Ovarian Carcinoma Cell Cultures Are Resistant to TGF-β1-Mediated Growth Inhibition Despite Expression of Functional Receptors

• Published in: Gynecologic oncology Vol. 75; no. 1; pp. 72 - 77
• Main Authors: Yamada, S.Diane, Baldwin, Rae Lynn, Karlan, Beth Y.
• Format: Journal Article Conference Proceeding
• Language: English
• Published: San Diego, CA Elsevier Inc 01.10.1999; Elsevier
• Subjects: Biological and medical sciences; Female genital diseases; growth; Gynecology. Andrology. Obstetrics; matrix metalloproteinase; Medical sciences; ovarian cancer; transforming growth factor-β; transforming growth factor-β receptor; Tumors; matrix metalloproteinase; growth; transforming growth factor-β receptor; transforming growth factor-β; ovarian cancer; Human; Carcinoma; Enzyme; Transforming growth factor; Cytokine; Metalloendopeptidases; Malignant tumor; Carcinogenesis; Female genital diseases; Gelatinase A; Resistance; Ovarian diseases; Peptidases; Ovary; Growth factor receptor; Polypeptide; Hydrolases; Female; Transforming growth factor β1; Growth factor
• ISSN: 0090-8258; 1095-6859
• DOI: 10.1006/gyno.1999.5535

Objective.

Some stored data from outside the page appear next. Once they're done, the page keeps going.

Lemma notify_resolved_fine p by_ l : (may api u (AlertsEdit (r_vars r "project"))) → ∀ rules h, the_project r h p → fine h (notify_resolved p by_ rules l).
Proof.
  intros Hmay. induction l as [|a l IH]; intros rules h Hp; cbn [notify_resolved]; [apply fine_finish|].
  fine; apply IH; eauto with handlers.
Qed.
Lemma ResolveAlerts_fine h : fine h (handle_ResolveAlerts api r u).
Proof.
  unfold handle_ResolveAlerts, resolveAlerts. fine.
  apply fine_then; [apply notify_resolved_fine; [done|eauto with handlers]|intros; fine].
Qed.
Lemma SuppressAlerts_fine h : fine h (handle_SuppressAlerts api r u).
Proof.
  unfold handle_SuppressAlerts. fine.
  apply fine_then; [apply notify_resolved_fine; [done|eauto with handlers]|intros; fine].
Qed.

Lemma form_Test_fine f p h : may api u (IntegrationsEdit (r_vars r "project")) → the_project r h p →
  wp (call_ok api r u) True h (form_Test f p) (λ _ _, True).
Proof.
  intros Hmay. unfold form_Test. destruct (test_probes f) as [e|l]; [done|]. revert h.
  induction l as [|pr l IH]; intros h Hp; cbn [run_probes]; [done|]. apply wp_bind, wp_ask; [done|].
  intros [e|] _ _; [done|]. apply IH. eauto with handlers.
Qed.
Lemma Update_same f clear test p p' : Update f clear test p = inr p' → p_Id p' = p_Id p.
Proof. by intros ->%FormsFacts.Update_inv. Qed.
Lemma integration_update_fine clear p f h : may api u (IntegrationsEdit (r_vars r "project")) → the_project r h p →
  fine h (integration_update api (r_vars r "type") clear p f).
Proof.
  intros Hmay Hp. unfold integration_update.
  assert (∀ h p' , the_project r h p → (p' = p ∨ ∃ f clear, p' = with_settings (set_Integrations (set_integration f clear)) p) →
    fine h (e ← ask_ (CSaveIntegration p' (r_vars r "type"));
            none_or_500 e (match ap_globalClickHouse api with
                           | Some _ => finish
                           | None => e ← ask_ (CUpdateClickhouseClient p'); match e with Some e => http_error ("Clickhouse error: " ++ e) 500 | None => finish end
                           end))) as Hsave.
  { intros h' p' Hp' Hor. assert (p_Id p' = r_vars r "project") as E by (destruct Hor as [->|(? & ? & ->)]; apply Hp'). fine. }
  apply fine_then; [destruct (update_tests f clear); [by apply form_Test_fine|done]|]. intros l test.
  destruct (Update f clear test p) as [e|p'] eqn:E.
  - apply fine_assoc, fine_ask; [done|]. intros l' x _ _. apply Hsave; [|by left]. eauto with handlers.
  - cbn [mbind prog_bind bind_prog]. apply Hsave; [eauto with handlers|]. right. apply FormsFacts.Update_inv in E. eauto.
Qed.
Lemma integration_get_fine p f h : may api u (IntegrationsEdit (r_vars r "project")) ∨ (∃ f0 p0, f = Get f0 p0 true) →
  fine h (integration_get api r p f).
Proof.
  intros Hm. unfold integration_get. destruct f; fine.
  apply fine_then; [|intros; by fine]. unfold LoadWorldByRequest.
  apply (wp_calls_only _ _ is_read); [reads; eauto with handlers|intros; by apply call_ok_read|done].
Qed.
Lemma Integration_fine h : fine h (handle_Integration api r u).
Proof.
  unfold handle_Integration. fine; [|apply fine_then; [by apply form_Test_fine|intros; fine]|by apply integration_update_fine..].
  apply integration_get_fine. unfold may. destruct (IsAllowed _ _ _); [by left|right; eauto].
Qed.

Lemma config_project_app h l id : config_project r h id → config_project r (h ++ l)%list id.
Proof.
  intros [->|(p & projects & mp & m & ? & ? & ?)]; [by left|right].
  exists p, projects, mp, m. eauto with handlers.
Qed.
Lemma save_levels_fine configProjectId appId l : may api u (InspectionsEdit (r_vars r "project")) →
  GetApplicationId r = Some appId → ∀ level h, config_project r h configProjectId → fine h (save_levels configProjectId appId (r_vars r "type") level l).
Proof.
  intros Hmay Ha. induction l as [|c l IH]; intros level h Hid; cbn [save_levels]; [apply fine_finish|].
  destruct level; [by apply IH|]. fine; [|by apply IH, config_project_app]. destruct level as [|[|]]; eauto.
Qed.
Lemma Inspection_fine h : fine h (handle_Inspection api r u).
Proof. unfold handle_Inspection, inspection_post. fine. by apply save_levels_fine. Qed.

Lemma project_save_fine p h : may api u (SettingsOf (r_vars r "project")) →
  (r_vars r "project" ≠ "" → ∃ p0, the_project r h p0 ∧ ps_Readonly (p_Settings p0) = false) → fine h (project_save api (r_vars r "project") p).
Proof.
  intros Hmay Hp. unfold project_save. apply fine_ask; [by split; [|exact I]|]. intros l [e p'] Hs Ha.
  destruct e as [[]|]; try apply fine_error.
  assert (p_Id p' = r_vars r "project" ∨ r_vars r "project" = "" ∧ ∃ p0, answered (h ++ l)%list (CSaveProject p0) (None, p')) as Hor.
  { destruct (decide (r_vars r "project" = "")) as [E|E]; [right; eauto|left]. by rewrite (Hs p' eq_refl E). }
  apply fine_ask; [split; [left; by split|exact I]|]. intros l' e _ _. apply fine_none_or_500.
  destruct (String.eqb_spec (r_vars r "project") "") as [E|E]; cbn [andb].
  2: { cbn [mbind prog_bind bind_prog]. apply fine_error. }
  destruct (negb (Multicluster p') && _); [|apply fine_error].
  apply fine_ask; [split; [|exact I]|intros; by fine]. split_and!; [done..|].
  exists {| p_Id := r_vars r "project"; p_Name := p_Name p;
    p_Settings := if Multicluster p then set_ApiKeys (λ _, []) (p_Settings p) else p_Settings p |}. eauto with handlers.
Qed.
Lemma Project_fine h : fine h (handle_Project api r u).
Proof.
  unfold handle_Project, project_get, project_form. fine; [done| |apply project_save_fine..]; [|done| |done|]; try by apply String.eqb_eq.
  - intros l'. unfold may. by destruct (IsAllowed _ _ _).
  - intros []. by apply String.eqb_eq.
  - intros _. exists p. eauto.
Qed.

(** The incident of a window is the one of the request. *)
Lemma getTimeContext_incident h f t key alert :
  wp (call_ok api r u) True h (getTimeContext (r_vars r "project") f t key alert)
    (λ _ ctx, ∀ i, snd (fst ctx) = Some i → i_Key i = key ∧ key ≠ "").
Proof.
  unfold getTimeContext. apply wp_bind, wp_ask; [done|]. intros now _ _. apply wp_bind.
  assert (∀ h (incident : option ApplicationIncident) (from to : Z) (truncated : bool), (∀ i, incident = Some i → i_Key i = key ∧ key ≠ "") →
    wp (call_ok api r u) True h
      (alert ← (if String.eqb alert "" then Done None
                else a ← ask_ (CGetAlert (r_vars r "project") alert); Done (match a with inl _ => None | inr a => Some a end));
       match alert with
       | None => Done (from, to, incident, truncated)
       | Some a =>
           rule ← ask_ (CGetAlertingRule (r_vars r "project") (a_RuleId a));
           let '(from, to) := alert_window now a (match rule with inr r => rule_KeepFiringFor r | inl _ => 0 end)%Z in
           Done (from, to, incident, truncated)
       end)
      (λ _ ctx, ∀ i, snd (fst ctx) = Some i → i_Key i = key ∧ key ≠ "")) as Hrest.
  { intros h' incident from to truncated Hi. apply wp_bind.
    apply (wp_calls_only _ _ is_read); [reads|intros; by apply call_ok_read|].
    intros l [a|]; [|exact Hi]. apply wp_bind, wp_ask; [done|]. intros rule _ _. by destruct (alert_window _ _ _). }
  destruct (String.eqb_spec key "") as [|Hkey]; [by apply Hrest|]. apply wp_bind, wp_ask; [done|].
  intros [[e i]|i] Hs _; cbn beta iota delta [wp].
  - apply Hrest. intros i' ->. split; [|done]. apply Hs. left. by exists e.
  - destruct (incident_window _ _ _ _) as [[from to] truncated]. apply Hrest. intros i' [= <-]. split; [|done]. apply Hs. by right.
Qed.
Lemma RCA_fine h : fine h (handle_RCA api r u).
Proof.
  unfold handle_RCA. apply wp_bind. eapply (wp_weaken (P := call_ok api r u) (C := True)); [| |apply getTimeContext_incident]; [done|].
  intros l [[[from to] i] truncated] Hi. cbn [fst snd] in Hi. cbn beta iota zeta.
  match goal with |- wp _ _ ?h ?p _ => change (fine h p) end.
  apply fine_reads; [apply make_rca_reads|]. intros l' rca. apply fine_then; [|intros; by destruct rca].
  destruct i as [i|]; [|done]. apply fine_ask; [|done]. destruct (Hi i eq_refl). done.
Qed.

The purpose of this study was to determine the response of ovarian carcinoma cells to TGF-β1 and to examine components of the TGF-β signaling pathway. Methods. Twenty-three primary ovarian cancer cell (CSOC) cultures established from solid ovarian carcinomas were treated with TGF-β1 and assayed for growth response by MTT assay. Expression of TGF-β receptor I (TβR-I) and receptor II (TβR-II), essential for effective signaling, was determined by Western analysis of CSOC cultures. TGF-β1 ligand-induced phosphorylation of TβR-I was determined by immunoprecipitation of TβR-I followed by a protein kinase assay to assess TβR-I phosphorylation, an essential first step in TGF-β signal transduction. Gelatin zymography performed on 5 CSOC cultures incubated with TGF-β1 was used to determine TGF-β's effect on matrix metalloproteinase production. Normal ovarian surface epithelial cells were used for comparison. Results. Eighteen of twenty-three (78%) CSOC cultures demonstrated no significant growth inhibition in response to TGF-β1 treatment. All cell cultures expressed TβR-I and TβR-II and exhibited TβR-I phosphorylation following TGF-β1 treatment. CSOC cultures produced significantly higher levels of matrix metalloproteinase-2 (MMP-2) than normal ovarian surface epithelial cells; however, the level of MMP-2 expression was not regulated by TGF-β1. Conclusion. These results indicate that TGF-β1 resistance and higher levels of MMP-2 production may be inherent properties of the ovarian cancer phenotype. The initial steps in the TGF-β signaling pathway, receptor expression, ligand binding, and TβR-I phosphorylation, appear to be functional in primary ovarian cancer cell cultures. Therefore, the mechanism of growth resistance is downstream of TβR-I phosphorylation.